John Keenan’s examination of the witness wore into the late afternoon and then into the next morning. Delaney testified that Richard Robles told him that as he was sexually assaulting the blonde, the girl with the thick glasses came in. “He told her to take them off, but she wouldn’t. She said she wanted to be able to identify him.”
The jurors listened raptly as the witness recalled Robles’s description of his actions after he decided that the women had to die: striking them on the head with the Pepsi bottles, the frenzy of slashing and stabbing that followed.
“One of the girls took a long time to die. He said he had to stab her several times up through her stomach to get to her heart.”
Glass knew there wasn’t a juror who wasn’t thinking of Dr. Helpern’s testimony regarding the odor emitted when Delaney added, “Robles said the smell was awful—so bad he almost threw up.”

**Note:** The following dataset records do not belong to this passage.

(** With [--lib] the script writes the library that [--pkg] verifies, on every platform,
    and nothing is verified when the compiler fails. *)
Theorem main_build_then_check p environ run_ok file_exists here :
  main p environ run_ok file_exists here false false =
    (if run_ok then main p environ true file_exists here true false ++
                    [Verify (concat_str [here; "/dist/"; _shared_lib_name p])]
     else [Mkdir (here +:+ "/dist");
           Run (build_cmd (concat_str [here; "/dist/"; _shared_lib_name p])) here (build_env p environ); Raise]) /\
  main p environ run_ok file_exists here true true =
    (if file_exists (concat_str [here; "/dist/"; _shared_lib_name p])
     then [Verify (concat_str [here; "/dist/"; _shared_lib_name p])]
     else [Exit (concat_str ["Shared library not found at "; concat_str [here; "/dist/"; _shared_lib_name p];
                             ". Run --lib first."])]).
Proof.
  assert (concat_str [here +:+ "/dist"; "/tls-client-"; _go_os p; "-"; _go_arch p; _shared_lib_ext p] =
          concat_str [here; "/dist/"; _shared_lib_name p]) as E.
  { unfold _shared_lib_name, concat_str. cbn [foldr]. by rewrite !append_nil_r, !append_assoc. }
  split; [|done]. unfold main, build_go_library. cbv zeta. cbn [default from_option id]. rewrite E.
  destruct run_ok; [|done]. cbn [negb]. by destruct (file_exists _).
Qed.
End BuildBinding.
(* ===== verification/Pool.v ===== *)
(** * The engine's client pool ([cffi_binding/main.go]) and the calls that tune it

    A map from cache keys to clients with the time of their last use, a scanner that
    evicts idle clients, a cap that evicts the least recently used, and the setters of
    [_core.py].  A step is a region under [clientPoolMu], or one of the accesses made
    without it: the lookup of the fast path, the time stamp it writes, the scanner's
    pass over the map, the store of a new cap.  The order in which [Range] meets the
    keys is an argument.  Only [*poolEntry] values are ever stored, so the branches for
    other values are left out.  Counters are unbounded. *)
From S2P Require Import Prelude PyVal Cffi.

Module Pool.
Local Open Scope Z_scope.

(** ** State *)

(** An entry and its client are one number, given in the order of construction;
    [closed] lists the clients whose idle connections were closed by an eviction. *)
Record pool := MkPool {
  clientPool : gmap string nat;
  lastAccess : gmap nat Z;
  built : nat;
  closed : list nat;
  poolTTLNs : Z;
  poolScanIntervalNs : Z;
  poolMaxEntries : Z;
  poolEntryCount : Z;
  totalEvictions : Z;
  lastEvictionCount : Z;
  lastEvictionTime : Z
}.

Definition second : Z := 1000000000.
Definition defaultPoolMaxEntries : Z := 1024.

(** [int64] arithmetic. *)
Definition i64 (z : Z) : Z := (z + 2 ^ 63) `mod` 2 ^ 64 - 2 ^ 63.

(** [init] *)
Definition init_pool : pool :=
  MkPool ∅ ∅ 0 [] (5 * 60 * second) (60 * second) defaultPoolMaxEntries 0 0 0 0.

Definition set_entries (m : gmap string nat) (c : list nat) (p : pool) : pool :=
  MkPool m (lastAccess p) (built p) c (poolTTLNs p) (poolScanIntervalNs p) (poolMaxEntries p)
    (poolEntryCount p) (totalEvictions p) (lastEvictionCount p) (lastEvictionTime p).
Definition set_count (n : Z) (p : pool) : pool :=
  MkPool (clientPool p) (lastAccess p) (built p) (closed p) (poolTTLNs p) (poolScanIntervalNs p)
    (poolMaxEntries p) n (totalEvictions p) (lastEvictionCount p) (lastEvictionTime p).
Definition set_limits (ttl interval max : Z) (p : pool) : pool :=
  MkPool (clientPool p) (lastAccess p) (built p) (closed p) ttl interval max
    (poolEntryCount p) (totalEvictions p) (lastEvictionCount p) (lastEvictionTime p).
Definition set_metrics (total last time : Z) (p : pool) : pool :=
  MkPool (clientPool p) (lastAccess p) (built p) (closed p) (poolTTLNs p) (poolScanIntervalNs p)
    (poolMaxEntries p) (poolEntryCount p) total last time.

Covered with blood and gore, the killer had then gone into the bathroom, where he took a shower and cleaned the knife, which he left on the sink, Delaney testified Robles had told him and Margie.
As the defense would have certainly raised the issue if Keenan had not, the prosecutor asked what had brought Delaney to the attention of the police in the Wylie-Hoffert murders.
“I killed a drug pusher named Cruz,” Delaney admitted. “It was self-defense. He hit me with a steel rod.”